### Records for the task
(* ===== verification/ServiceRuns.v ===== *)
(** * What the writes of the chain do ([Service])

    [apply_block] and [activate_chain] write one table after the other.  The
    functions of this file say in one expression what a call that returns has made
    of the node; each is proved to be the outcome of the sequence of writes, and
    the sequence raises the exception of the first write that fails. *)

From S2P Require Import Prelude PyState PyOrder PyText Hashes Params Models Serialization Registry Economics Pow Merkle Crypto Addresses Json Settlement Nodes Utxo UtxoStore Headers RewardStore Validation Service.

#[global] Instance headers_part : Part headers with_headers.
Proof. by split; intros []. Qed.
#[global] Instance blocks_part : Part blocks with_blocks.
Proof. by split; intros []. Qed.
#[global] Instance chainstate_part : Part chainstate with_chainstate.
Proof. by split; intros []. Qed.
#[global] Instance registry_part : Part node_registry with_registry.
Proof. by split; intros []. Qed.
#[global] Instance rewards_part : Part rewards with_rewards.
Proof. split; [by intros [] []|done|by intros []]. Qed.

#[global] Instance attestations_part : Part reward_attestations with_attestations.
Proof. by split; intros []. Qed.
#[global] Instance settlements_part : Part reward_settlements with_settlements.
Proof. by split; intros []. Qed.

Lemma headers_write f : performs headers with_headers (on_headers f) f.
Proof. apply performs_part, _. Qed.
Lemma blocks_write f : performs blocks with_blocks (on_blocks f) f.
Proof. apply performs_part, _. Qed.
Lemma chainstate_write f : performs chainstate with_chainstate (on_chainstate f) f.
Proof. apply performs_part, _. Qed.
Lemma registry_write f : performs node_registry with_registry (on_registry f) f.
Proof. apply performs_part, _. Qed.
Lemma rewards_write f : performs rewards with_rewards (on_rewards f) f.
Proof. apply performs_part, _. Qed.

Lemma attestations_write f : performs reward_attestations with_attestations (on_attestations f) f.
Proof. apply performs_part, _. Qed.
Lemma settlements_write f : performs reward_settlements with_settlements (on_settlements f) f.
Proof. apply performs_part, _. Qed.

Section runs.
Context `{PyRepr, CryptoBackend}.

(** ** The writes of a block *)

Lemma write_transaction_performs h coinbase t :
  performs chainstate with_chainstate (write_transaction h coinbase t) (fun db => store_apply_transaction db t h coinbase).
Proof.
  apply performs_bind; [apply _| |intros _].
  - apply performs_fold; [apply _|]. intros _ o. apply performs_part, _.
  - apply performs_call; [apply _|]. intros id. apply performs_fold; [apply _|]. intros _ [o e]. apply performs_part, _.
Qed.

Lemma write_outputs_performs block h :
  performs chainstate with_chainstate (write_outputs block h) (fun db => utxo_apply_block db block h).
Proof. apply performs_fold; [apply _|]. intros _ [index t]. apply write_transaction_performs. Qed.

Lemma write_registry_performs block h :
  performs node_registry with_registry (write_registry block h) (_apply_node_registry_block block h).
Proof.
  apply performs_fold; [apply _|]. intros _ t. destruct (is_special_node_transaction t); [apply performs_part, _|apply performs_ret, _].
Qed.

Definition rewards_recorded (block : Block) (h : Z) (dbs : RewardAttestationDb * EpochSettlementDb) :
    res (RewardAttestationDb * EpochSettlementDb) :=
  foldM (persist_step h) dbs (tail (transactions block)).

Lemma write_rewards_performs block h : performs rewards with_rewards (_apply_native_reward_block block h) (rewards_recorded block h).
Proof. apply performs_fold; [apply _|]. intros _ t. apply performs_part, _. Qed.

(** ** Extending the tip *)

Definition block_written (s : NodeService) (block : Block) (previous_cumulative_work : Z) : res NodeService :=
  let h := next_height s in
  let* work := header_work (header block) in
  let* hdb := header_put (headers s) (header block) (Some h) (Some (previous_cumulative_work + work)) true in
  let* bdb := block_put (blocks s) block in
  let* utxos := utxo_apply_block (chainstate s) block h in
  let* registry := _apply_node_registry_block block h (node_registry s) in
  let* '(adb, sdb) := rewards_recorded block h (reward_attestations s, reward_settlements s) in
  let* hash := block_hash (header block) in
  let* hdb' := header_set_tip hdb hash h in
  Ok (mkService (service_params s) (service_network s) hdb' bdb utxos registry adb sdb (snapshot_anchor s)).

(** One write of a sequence *)
Ltac run_write Hp :=
  unfold sbind at 1;
  match goal with |- match match ?m ?s with _ => _ end with _ => _ end =>
    let Hw := fresh "Hw" in pose proof (Hp s) as Hw; destruct (m s) as [[[]|?] ?];
    destruct Hw as (? & Hw & ->); unfold rewards in Hw; cbn [with_headers with_blocks with_chainstate with_registry with_rewards with_attestations with_settlements
      headers blocks chainstate node_registry reward_attestations reward_settlements fst snd] in Hw; rewrite Hw; cbn [rbind]; clear Hw; [|done]
  end.

Ltac last_write Hp :=
  match goal with |- match ?m ?s with _ => _ end =>
    let Hw := fresh "Hw" in pose proof (Hp s) as Hw; destruct (m s) as [[[]|?] ?];
    destruct Hw as (? & Hw & ->);
    unfold rewards in Hw; cbn [with_headers with_blocks with_chainstate with_registry with_rewards with_attestations with_settlements
      headers blocks chainstate node_registry reward_attestations reward_settlements fst snd] in Hw; rewrite Hw; cbn [rbind]; clear Hw
  end.

Lemma write_block_runs block work : runs_as (write_block block work) (fun s => let* s' := block_written s block work in Ok (tt, s')).
Proof.
  intros s. unfold write_block, block_written, sbind at 1, gets. cbv zeta. unfold sbind at 1, lift at 1.
  destruct (header_work (header block)) as [w|e]; cbn [rbind]; [|done].
  run_write (headers_write (fun db => header_put db (header block) (Some (next_height s)) (Some (work + w)) true)).
  run_write (blocks_write (fun db => block_put db block)).
  run_write (write_outputs_performs block (next_height s)).
  run_write (write_registry_performs block (next_height s)).
  run_write (write_rewards_performs block (next_height s)). match goal with dbs : _ * _ |- _ => destruct dbs as [adb sdb] end.
  unfold sbind at 1, lift at 1. destruct (block_hash (header block)) as [hash|e]; cbn [rbind]; [|done].
  by last_write (headers_write (fun db => header_set_tip db hash (next_height s))).
Qed.

Definition block_applied (s : NodeService) (block : Block) : res (Z * NodeService) :=
  let* '(previous_cumulative_work, total_fees) := checked_block s block in
  let* s' := block_written s block previous_cumulative_work in
  Ok (total_fees, s').

Lemma apply_block_runs block : runs_as (apply_block block) (fun s => block_applied s block).
Proof.
  intros s. unfold apply_block, block_applied, sbind at 1, asks. destruct (checked_block s block) as [[work fees]|e]; cbn [rbind]; [|done].
  unfold sbind at 1. pose proof (write_block_runs block work s) as Hw. cbn [fst snd]. destruct (write_block block work s) as [[[]|e] s'].
  - apply rbind_Ok in Hw as (s1 & -> & Hw). by injection Hw as ->.
  - destruct (block_written s block work); [discriminate|]. by injection Hw as ->.
Qed.

(** ** Switching branches *)

Definition replay_committed (s : NodeService) (path_hashes : list str) (r : Replay) : res NodeService :=
  let* utxos := store_replace_all (chainstate s) (memory_list_entries (replay_utxos r)) in
  let* registry := registry_store_replace_all (node_registry s) (list_records (replay_registry r)) in
  let* adb := attestations_replace_all (reward_attestations s) (collected_bundles (replay_rewards r)) in
  let* sdb := settlements_replace_all (reward_settlements s) (collected_settlements (replay_rewards r)) in
  let* hdb := header_set_main_chain (headers s) path_hashes in
  Ok (mkService (service_params s) (service_network s) hdb (blocks s) utxos registry adb sdb (snapshot_anchor s)).

Lemma commit_replay_runs path r : runs_as (commit_replay path r) (fun s => let* s' := replay_committed s path r in Ok (tt, s')).
Proof.
  intros s. unfold commit_replay, replay_committed.
  run_write (chainstate_write (fun db => store_replace_all db (memory_list_entries (replay_utxos r)))).
  run_write (registry_write (fun db => registry_store_replace_all db (list_records (replay_registry r)))).
  run_write (attestations_write (fun db => attestations_replace_all db (collected_bundles (replay_rewards r)))).
  run_write (settlements_write (fun db => settlements_replace_all db (collected_settlements (replay_rewards r)))).
  by last_write (headers_write (fun db => header_set_main_chain db path)).
Qed.

Definition branch_activated (s : NodeService) (hash : str) (previous_tip : option ChainTip) : res (ChainActivationResult * NodeService) :=
  let* '(result, path_hashes, r, _) := branch_plan s hash previous_tip in
  let* s' := replay_committed s path_hashes r in
  Ok (result, s').

Lemma activate_branch_runs hash tip : runs_as (activate_branch hash tip) (fun s => branch_activated s hash tip).
Proof.
  intros s. unfold activate_branch, branch_activated, sbind at 1, asks. destruct (branch_plan s hash tip) as [[[[result path] r] ts]|e]; cbn [rbind]; [|done].
  unfold sbind at 1. pose proof (commit_replay_runs path r s) as Hw. destruct (commit_replay path r s) as [[[]|e] s'].
  - apply rbind_Ok in Hw as (s1 & -> & Hw). by injection Hw as ->.
  - destruct (replay_committed s path r); [discriminate|]. by injection Hw as ->.
Qed.

Definition chain_activated (s : NodeService) (hash : str) : res (ChainActivationResult * NodeService) :=
  let previous_tip := chain_tip s in
  let old := tip_hash <$> previous_tip in
  let* candidate := header_get_record (headers s) hash in
  if bool_decide (old = Some hash) then Ok (no_reorg hash 0 old, s)
  else
    match previous_tip, candidate with
    | Some tip, Some record =>
        if bool_decide (record_previous record = tip_hash tip) then
          let* found := block_get (blocks s) hash in
          match found with
          | None => raise ValueError "Cannot activate chain without stored block"
          | Some block => let* '(_, s') := block_applied s block in Ok (no_reorg hash 1 old, s')
          end
        else branch_activated s hash previous_tip
    | _, _ => branch_activated s hash previous_tip
    end.

Lemma activate_chain_runs hash : runs_as (activate_chain hash) (fun s => chain_activated s hash).
Proof.
  intros s. unfold activate_chain, chain_activated, sbind at 1, gets. cbv zeta. unfold sbind at 1, asks.
  destruct (header_get_record (headers s) hash) as [candidate|e]; cbn [rbind]; [|done]. case_bool_decide; [done|].
  destruct (chain_tip s) as [tip|]; [|apply activate_branch_runs]. destruct candidate as [record|]; [|apply activate_branch_runs].
  case_bool_decide; [|apply activate_branch_runs]. unfold sbind at 1, asks.
  destruct (block_get (blocks s) hash) as [[block|]|e]; cbn [rbind]; [|done..].
  unfold sbind. pose proof (apply_block_runs block s) as Hw. by destruct (apply_block block s) as [[fees|e] s']; rewrite Hw.
Qed.

(** ** Calls that return *)

Lemma apply_block_returns block s fees s' : apply_block block s = (Ok fees, s') <-> block_applied s block = Ok (fees, s').
Proof. split; [apply (runs_as_returns _ (fun s => block_applied s block))|apply (runs_as_ok _ (fun s => block_applied s block))]; apply apply_block_runs. Qed.

Lemma activate_chain_returns hash s result s' : activate_chain hash s = (Ok result, s') <-> chain_activated s hash = Ok (result, s').
Proof. split; [apply (runs_as_returns _ (fun s => chain_activated s hash))|apply (runs_as_ok _ (fun s => chain_activated s hash))]; apply activate_chain_runs. Qed.

End runs.
Lemma activate_chain_steps hash s : hash ≠ [] ->
  (forall block, block_get (blocks s) hash = Ok (Some block) -> admissible (headers s) (header block)) ->
  match activate_chain hash s with
  | (Ok _, s') => chain_step s s'
  | (Raise _, s') => s' = s \/ torn_step s s'
  end.
Proof.
  intros Hne Ha. destruct (activate_chain hash s) as [[result|e] s'] eqn:E; [by eapply step_activate|].
  unfold activate_chain, sbind at 1, gets in E. cbv zeta in E. unfold sbind at 1, asks in E.
  destruct (header_get_record (headers s) hash) as [candidate|e0]; [|left; congruence]. case_bool_decide; [discriminate|].
  assert (Hbranch : activate_branch hash (chain_tip s) s = (Raise e, s') -> s' = s \/ torn_step s s').
  { clear E. unfold activate_branch, sbind at 1, asks. destruct (branch_plan s hash (chain_tip s)) as [[[[result path] r] ts]|e0] eqn:Ep; [|intros; left; congruence].
    unfold sbind, ret. destruct (commit_replay path r s) as [[[]|e1] s1] eqn:Ew; [discriminate|]. intros [= _ <-]. right. by eapply torn_activate. }
  destruct (chain_tip s) as [tip|]; [|by apply Hbranch]. destruct candidate as [record|]; [|by apply Hbranch].
  case_bool_decide; [|by apply Hbranch]. unfold sbind at 1, asks in E.
  destruct (block_get (blocks s) hash) as [[block|]|e0] eqn:Eg; [|left; injection E; congruence|left; congruence].
  pose proof (apply_block_steps block s (Ha block eq_refl) (stored_canonical _ _ _ Eg)) as Hs. unfold sbind, ret in E.
  destruct (apply_block block s) as [[fees|e1] s1]; [discriminate|]. by injection E as _ <-.
Qed.
(* ===== verification/SnapshotFiles.v ===== *)
(** * Snapshot files

    A payload that is written to a file, in either format, is read back as it was
    but for the checksums of its metadata; the signature digest commits to
    everything but the list of signatures. *)

From S2P Require Import Prelude PyOrder PyText Hashes Params Models Serialization Registry Pow Json Settlement Utxo Headers RewardStore Snapshots SnapshotFacts.

(** ** Dictionaries that can be written *)

Definition members_ok (d : dict) : Prop := Forall (fun kv => text_ok kv.1 /\ dumpable kv.2) d.

Lemma dumpable_members d : dumpable (JObj d) <-> members_ok d /\ StronglySorted (key_le fst) d /\ NoDup d.*1.
Proof.
  cbn [dumpable]. assert (Hf : foldr (fun (kv : str * json) P => (text_ok kv.1 /\ dumpable kv.2) /\ P) True d <-> members_ok d); [|by rewrite Hf].
  unfold members_ok. induction d as [|kv d IH]; simpl; [split; [by constructor|done]|]. rewrite Forall_cons, IH. done.
Qed.

Lemma dumpable_list l : dumpable (JList l) <-> Forall dumpable l.
Proof. cbn [dumpable]. induction l as [|x l IH]; simpl; [split; [by constructor|done]|]. by rewrite Forall_cons, IH. Qed.

Lemma sorted_keys {V W} (d : list (str * V)) (e : list (str * W)) : d.*1 = e.*1 -> StronglySorted (key_le fst) d -> StronglySorted (key_le fst) e.
Proof.
  revert e. induction d as [|kv d IH]; intros [|kv' e] He Hs; try discriminate He; [constructor|]. injection He as Hk He. change (d.*1 = e.*1) in He.
  apply StronglySorted_inv in Hs as [Hs Hf]. constructor; [by apply IH|]. apply Forall_forall. intros x Hx.
  assert (Hx' : x.1 ∈ d.*1) by (rewrite He; by apply list_elem_of_fmap_2). apply list_elem_of_fmap in Hx' as (y & Hy & Hin).
  rewrite Forall_forall in Hf. specialize (Hf y Hin). unfold key_le in *. by rewrite <- Hk, Hy.
Qed.

Lemma dict_set_same_keys {V} (d : list (str * V)) k v : k ∈ d.*1 -> (dict_set d k v).*1 = d.*1.
Proof.
  induction d as [|[k' v'] d IH]; intros Hk; [by apply not_elem_of_nil in Hk|]. cbn [dict_set]. case_decide as Hd; [by subst|].
  cbn [fmap list_fmap fst] in *. apply elem_of_cons in Hk as [Hk|Hk]; [done|]. by rewrite IH.
Qed.

Lemma dict_set_members d k v : members_ok d -> text_ok k -> dumpable v -> members_ok (dict_set d k v).
Proof.
  intros Hd Hk Hv. apply Forall_forall. intros kv Hin. apply dict_set_elem in Hin as [->|Hin]; [done|]. unfold members_ok in Hd. rewrite Forall_forall in Hd. by apply Hd.
Qed.

(** Replacing the value of a key *)
Lemma dumpable_set d k v : dumpable (JObj d) -> k ∈ d.*1 -> dumpable v -> dumpable (JObj (dict_set d k v)).
Proof.
  rewrite !dumpable_members. intros (Hm & Hs & Hn) Hk Hv. rewrite dict_set_same_keys by done. split; [|split; [|done]].
  - apply dict_set_members; try done. apply list_elem_of_fmap in Hk as (kv & -> & Hin). unfold members_ok in Hm. rewrite Forall_forall in Hm. by apply Hm.
  - eapply sorted_keys; [|exact Hs]. by rewrite dict_set_same_keys.
Qed.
######
- **The problem**
Please copy, exactly and with nothing else, the lines above beginning at the line that has "(** * What the" and ending with the line that has "of the node;".

- **Solution to the exercise**
(** * What the writes of the chain do ([Service])

    [apply_block] and [activate_chain] write one table after the other.  The
    functions of this file say in one expression what a call that returns has made
    of the node; each is proved to be the outcome of the sequence of writes, and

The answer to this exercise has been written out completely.